One means of escape from the traps set by subjectivity is to focus our attention on production values. Here, we seem on firmer ground, since we’re dealing with facts rather than ephemeral impressions. There’s a short list of elements that are generally understood to build quality in wine. Among these are a proven site with living soils and a beneficial exposition resulting in modest yields of healthy, ripe fruit which are harvested by hand.
Retailers and sommeliers routinely regale customers with talk that highlights these features, as testimony that the wine in question is fundamentally well and properly made. Each of these elements has what one might call spin-off effects that with more space at our disposal would merit individual treatment. But none may be as telling, on its own, than the harvesting of fruit the old-fashioned way: by human hands.

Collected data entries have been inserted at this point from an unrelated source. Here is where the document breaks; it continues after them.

(** * SpaceX launch dashboard: the filter / aggregate pipeline of
      [spacex-dash-app.py]

    The script loads one CSV file into a pandas frame [df], builds a Dash
    layout (site dropdown, pie chart, payload slider, scatter chart) and
    registers two callbacks, [update_pie] and [update_scatter].

    The embedding keeps the string-keyed wiring of the script: columns are
    looked up by header name, callbacks are registered under component ids,
    and a lookup that pandas or plotly would reject raises.  pandas and
    plotly themselves are modelled by the small part of their documented
    behaviour that the script calls. *)

From Stdlib Require Import ZArith Lia DecimalString.
From stdpp Require Import base option list strings sorting.

Local Open Scope Z_scope.
#[local] Set Warnings "-clear-no-such-hyp".

(** ** Cells, exceptions *)

(** A cell of a frame.  The script only meets integers (outcome class,
    counts), text (sites, booster categories, labels) and the missing value
    that pandas returns for the minimum of an empty column.  Payload masses
    are taken as integers (kilograms). *)
Inductive cell :=
  | Int (z : Z)
  | Str (s : string)
  | NaN.

#[global] Instance cell_eq_dec : EqDecision cell.
Proof. solve_decision. Defined.

Inductive exn :=
  | KeyError (key : string)
  | ValueError (msg : string).

Inductive result (A : Type) :=
  | Ok (a : A)
  | Raise (e : exn).
Arguments Ok {A} a.
Arguments Raise {A} e.

#[global] Instance result_ret : MRet result := λ A a, Ok a.
#[global] Instance result_fmap : FMap result := λ A B f m,
  match m with
  | Ok a => Ok (f a)
  | Raise e => Raise e
  end.
#[global] Instance result_bind : MBind result := λ A B f m,
  match m with
  | Ok a => f a
  | Raise e => Raise e
  end.

(** ** The dataset *)

(** One row of the CSV file, restricted to the four columns the script
    reads.  As in the data model every record carries all four attributes:
    a row with a missing cell in one of them is not represented. *)
Record LaunchRecord := {
  launch_site : string;
  payload_mass : Z;
  class : Z;
  booster_category : string;
}.

#[global] Instance LaunchRecord_eq_dec : EqDecision LaunchRecord.
Proof. solve_decision. Defined.

Abbreviation Dataset := (list LaunchRecord).

(** ** A small pandas *)

(** A frame: a header and rows of cells. *)
Record DataFrame := {
  columns : list string;
  rows : list (list cell);
}.

Definition row_of (r : LaunchRecord) : list cell :=
  [Str (launch_site r); Int (payload_mass r); Int (class r);
   Str (booster_category r)].

(** The frame view of a list of records, under the CSV headers. *)
Definition frame_of (d : Dataset) : DataFrame :=
  {| columns := ["Launch Site"; "Payload Mass (kg)"; "class";
                 "Booster Version Category"];
     rows := row_of <$> d |}.

Fixpoint get_loc (name : string) (cols : list string) : option nat :=
  match cols with
  | [] => None
  | c :: cols =>
      if decide (c = name) then Some 0%nat else S <$> get_loc name cols
  end.

Definition cell_at (i : nat) (row : list cell) : cell := default NaN (row !! i).

(** [f[name]]: the column under a header, [KeyError] when there is none. *)
Definition getitem (f : DataFrame) (name : string) : result (list cell) :=
  match get_loc name (columns f) with
  | Some i => Ok (cell_at i <$> rows f)
  | None => Raise (KeyError name)
  end.

(** A series: its name, the name of its index, and (index label, value)
    entries. *)
Record Series := {
  s_name : option string;
  s_index_name : option string;
  s_items : list (cell * cell);
}.

(** [unique]: the distinct values in order of first appearance. *)
Fixpoint unique_from {A} `{EqDecision A} (seen l : list A) : list A :=
  match l with
  | [] => []
  | x :: l =>
      if decide (x ∈ seen) then unique_from seen l
      else x :: unique_from (x :: seen) l
  end.

Definition unique {A} `{EqDecision A} (l : list A) : list A := unique_from [] l.

Definition count_occ_of {A} `{EqDecision A} (x : A) (l : list A) : nat :=
  length (filter (λ y, y = x) l).

(** Descending order on counts, the order [value_counts] sorts by. *)
Definition count_ge (a b : cell * nat) : Prop := (b.2 ≤ a.2)%nat.

#[global] Instance count_ge_dec : RelDecision count_ge.
Proof. intros a b. unfold count_ge. apply _. Defined.

(** Sorting by descending count, keeping the order of appearance among
    equal counts: an entry moves behind those of a larger count only. *)
Fixpoint insert_count (x : cell * nat) (l : list (cell * nat))
    : list (cell * nat) :=
  match l with
  | [] => [x]
  | y :: l' =>
      if decide (count_ge x y) then x :: l else y :: insert_count x l'
  end.

Definition sort_counts (l : list (cell * nat)) : list (cell * nat) :=
  foldr insert_count [] l.

(** The two naming conventions of [Series.value_counts]: up to pandas 1.x
    the result keeps the name of the counted series and has an unnamed
    index; from pandas 2.0 the result is named ["count"] and its index
    takes the name of the counted series. *)
Inductive pandas_api := Pandas1 | Pandas2.

(** [s.value_counts()] for a column named [name]: missing values dropped,
    one entry per distinct value in order of first appearance, then sorted
    by descending count, values of equal count staying in their order of
    first appearance. *)
Definition value_counts (api : pandas_api) (name : string) (col : list cell)
    : Series :=
  let vals := filter (λ c, c ≠ NaN) col in
  let counted := (λ v, (v, count_occ_of v vals)) <$> unique vals in
  let sorted := sort_counts counted in
  {| s_name := match api with Pandas1 => Some name | Pandas2 => Some "count" end;
     s_index_name := match api with Pandas1 => None | Pandas2 => Some name end;
     s_items := (λ p, (p.1, Int (Z.of_nat p.2))) <$> sorted |}.

Fixpoint dict_get {K V} `{EqDecision K} (k : K) (d : list (K * V)) : option V :=
  match d with
  | [] => None
  | (k', v) :: d => if decide (k' = k) then Some v else dict_get k d
  end.

(** [d.get(k, k)]: labels that are not keys of the mapping stay. *)
Definition relabel {K} `{EqDecision K} (d : list (K * K)) (k : K) : K :=
  default k (dict_get k d).

(** [s.rename(index=d)] *)
Definition rename_index (d : list (cell * cell)) (s : Series) : Series :=
  {| s_name := s_name s;
     s_index_name := s_index_name s;
     s_items := prod_map (relabel d) id <$> s_items s |}.

(** [s.reset_index()]: the index becomes a column, called after the index
    name, or ["index"] when the index has none; the values column is called
    after the series, or ["0"]. *)
Definition reset_index (s : Series) : DataFrame :=
  {| columns := [default "index" (s_index_name s); default "0" (s_name s)];
     rows := (λ p, [p.1; p.2]) <$> s_items s |}.

(** [f.rename(columns=d)] *)
Definition rename_columns (d : list (string * string)) (f : DataFrame)
    : DataFrame :=
  {| columns := relabel d <$> columns f; rows := rows f |}.

(** [s.min()] and [s.max()] over an integer column; [NaN] when empty. *)
Definition series_min (l : list Z) : cell :=
  match l with
  | [] => NaN
  | x :: l => Int (foldr Z.min x l)
  end.

Definition series_max (l : list Z) : cell :=
  match l with
  | [] => NaN
  | x :: l => Int (foldr Z.max x l)
  end.

(** [sorted(...)] on strings: ascending in the lexicographic order of the
    characters. *)
Definition sorted (l : list string) : list string := merge_sort String.le l.

(** ** A small plotly express *)

(** plotly rejects a column argument that is not a header of the frame. *)
Definition px_column (arg : string) (f : DataFrame) (name : string)
    : result nat :=
  match get_loc name (columns f) with
  | Some i => Ok i
  | None =>
      Raise (ValueError ("Value of '" +:+ arg +:+
                         "' is not the name of a column in 'data_frame'"))
  end.

(** A pie trace carries the raw label and value arrays. *)
Record PieFigure := {
  pie_labels : list cell;
  pie_values : list cell;
  pie_title : string;
}.

Definition px_pie (f : DataFrame) (values names title : string)
    : result PieFigure :=
  iv ← px_column "values" f values;
  inm ← px_column "names" f names;
  mret {| pie_labels := cell_at inm <$> rows f;
          pie_values := cell_at iv <$> rows f;
          pie_title := title |}.

Definition sumZ (l : list Z) : Z := foldr Z.add 0 l.

Definition numeric (c : cell) : Z :=
  match c with
  | Int z => z
  | _ => 0
  end.

(** The slices of a pie trace: entries with the same label are summed, one
    slice per distinct label in order of first appearance. *)
Definition slices (fig : PieFigure) : list (cell * Z) :=
  let entries := zip (pie_labels fig) (pie_values fig) in
  (λ k, (k, sumZ ((numeric ∘ snd) <$> filter (λ e, e.1 = k) entries)))
    <$> unique (pie_labels fig).

(** A point of a scatter trace: x, y, the colour group and the hover
    columns ([customdata]). *)
Record ScatterPoint := {
  pt_x : cell;
  pt_y : cell;
  pt_color : cell;
  pt_hover : list cell;
}.

#[global] Instance ScatterPoint_eq_dec : EqDecision ScatterPoint.
Proof. solve_decision. Defined.

(** One trace per colour group; the parallel arrays x, y and customdata of
    plotly are kept as one list of points.  [px_scatter] below is the
    behaviour of [px.scatter] for a text colour column without missing
    cells, the only kind [frame_of] gives: one trace per distinct value, in
    order of first appearance, every row kept. *)
Record ScatterTrace := {
  tr_name : cell;
  tr_points : list ScatterPoint;
}.

Record ScatterFigure := {
  sc_traces : list ScatterTrace;
  sc_xaxis : string;
  sc_yaxis : string;
  sc_title : string;
}.

Fixpoint px_columns (arg : string) (f : DataFrame) (names : list string)
    : result (list nat) :=
  match names with
  | [] => Ok []
  | n :: names =>
      i ← px_column arg f n;
      rest ← px_columns arg f names;
      mret (i :: rest)
  end.

Definition px_scatter (f : DataFrame) (x y color : string)
    (hover_data : list string) (labels : list (string * string))
    (title : string) : result ScatterFigure :=
  ix ← px_column "x" f x;
  iy ← px_column "y" f y;
  ic ← px_column "color" f color;
  ih ← px_columns "hover_data" f hover_data;
  let point row :=
    {| pt_x := cell_at ix row; pt_y := cell_at iy row;
       pt_color := cell_at ic row;
       pt_hover := (λ i, cell_at i row) <$> ih |} in
  let pts := point <$> rows f in
  mret {| sc_traces :=
            (λ k, {| tr_name := k;
                     tr_points := filter (λ p, pt_color p = k) pts |})
              <$> unique (pt_color <$> pts);
          sc_xaxis := relabel labels x;
          sc_yaxis := relabel labels y;
          sc_title := title |}.

Definition points (fig : ScatterFigure) : list ScatterPoint :=
  sc_traces fig ≫= tr_points.

(** ** The callbacks *)

Section callbacks.
(** The pandas in use and the loaded frame, the module global [df]. *)
Variable api : pandas_api.
Variable df : Dataset.

Definition update_pie (selected_site : string) : result PieFigure :=
  if decide (selected_site = "ALL") then
    px_pie (frame_of df) "class" "Launch Site"
      "Total Successful Launches by Site"
  else
    let site_df := filter (λ r, launch_site r = selected_site) df in
    col ← getitem (frame_of site_df) "class";
    let outcome :=
      rename_columns [("index", "Outcome"); ("class", "Count")]
        (reset_index
           (rename_index [(Int 0, Str "Failure"); (Int 1, Str "Success")]
              (value_counts api "class" col))) in
    px_pie outcome "Count" "Outcome"
      ("Launch Outcomes for " +:+ selected_site).

Definition update_scatter (selected_site : string) (payload_range : list Z)
    : result ScatterFigure :=
  match payload_range with
  | [lo; hi] =>
      let data :=
        filter (λ r, lo ≤ payload_mass r ∧ payload_mass r ≤ hi) df in
      let data :=
        if decide (selected_site ≠ "ALL")
        then filter (λ r, launch_site r = selected_site) data
        else data in
      px_scatter (frame_of data) "Payload Mass (kg)" "class"
        "Booster Version Category" ["Launch Site"]
        [("class", "Launch Outcome (1=Success, 0=Failure)")]
        (if decide (selected_site = "ALL")
         then "Correlation between Payload and Success for All Sites"
         else "Correlation between Payload and Success for "
                +:+ selected_site)
  | [] => Raise (ValueError "not enough values to unpack (expected 2, got 0)")
  | [_] => Raise (ValueError "not enough values to unpack (expected 2, got 1)")
  | _ => Raise (ValueError "too many values to unpack (expected 2)")
  end.
End callbacks.

(** ** The layout *)

Record DropdownOption := {
  opt_label : string;
  opt_value : string;
}.

Record Dropdown := {
  dd_id : string;
  dd_options : list DropdownOption;
  dd_value : string;
  dd_placeholder : string;
  dd_searchable : bool;
}.

Record RangeSlider := {
  rs_id : string;
  rs_min : Z;
  rs_max : Z;
  rs_step : Z;
  rs_marks : list (Z * string);
  rs_value : list cell;
}.

(** The children of the top-level [html.Div]; styles are presentation only
    and left out. *)
Inductive component :=
  | H1 (text : string)
  | CDropdown (d : Dropdown)
  | Br
  | Graph (id : string)
  | P (text : string)
  | CRangeSlider (s : RangeSlider).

Routine everywhere before the 1960’s, the manual picking of whole, individual grape bunches with the aid of a kind of hooked knife or heavy-duty shears became less common after machinery that violently shook or beat berries from their vines became available and affordable.
What was the appeal? Well, consider that while manual harvesting requires between one and ten days of per-person labor per hectare (2.4 acres) to accomplish, machines — where they are legal and the topography permits– can do the same work in less than five hours, without any of the HR hassles.
Machine picking makes most sense for large-scale operations on relatively flat terrain where quality may not be the primary concern. Robots aren’t capable of the fine discrimination needed to triage good grapes from bad (or fully ripe from not quite) and many berries collected by machine will suffer some damage – the kind that it can take lots of sulfur dioxide and cellar work to remediate.
By itself, a manual harvest doesn’t guarantee quality, but in those places where a grower has the right to opt for either mechanized or human agency, the choice of the latter is a strong indicator of a serious commitment to the integrity of the raw materials and the quality of the final product.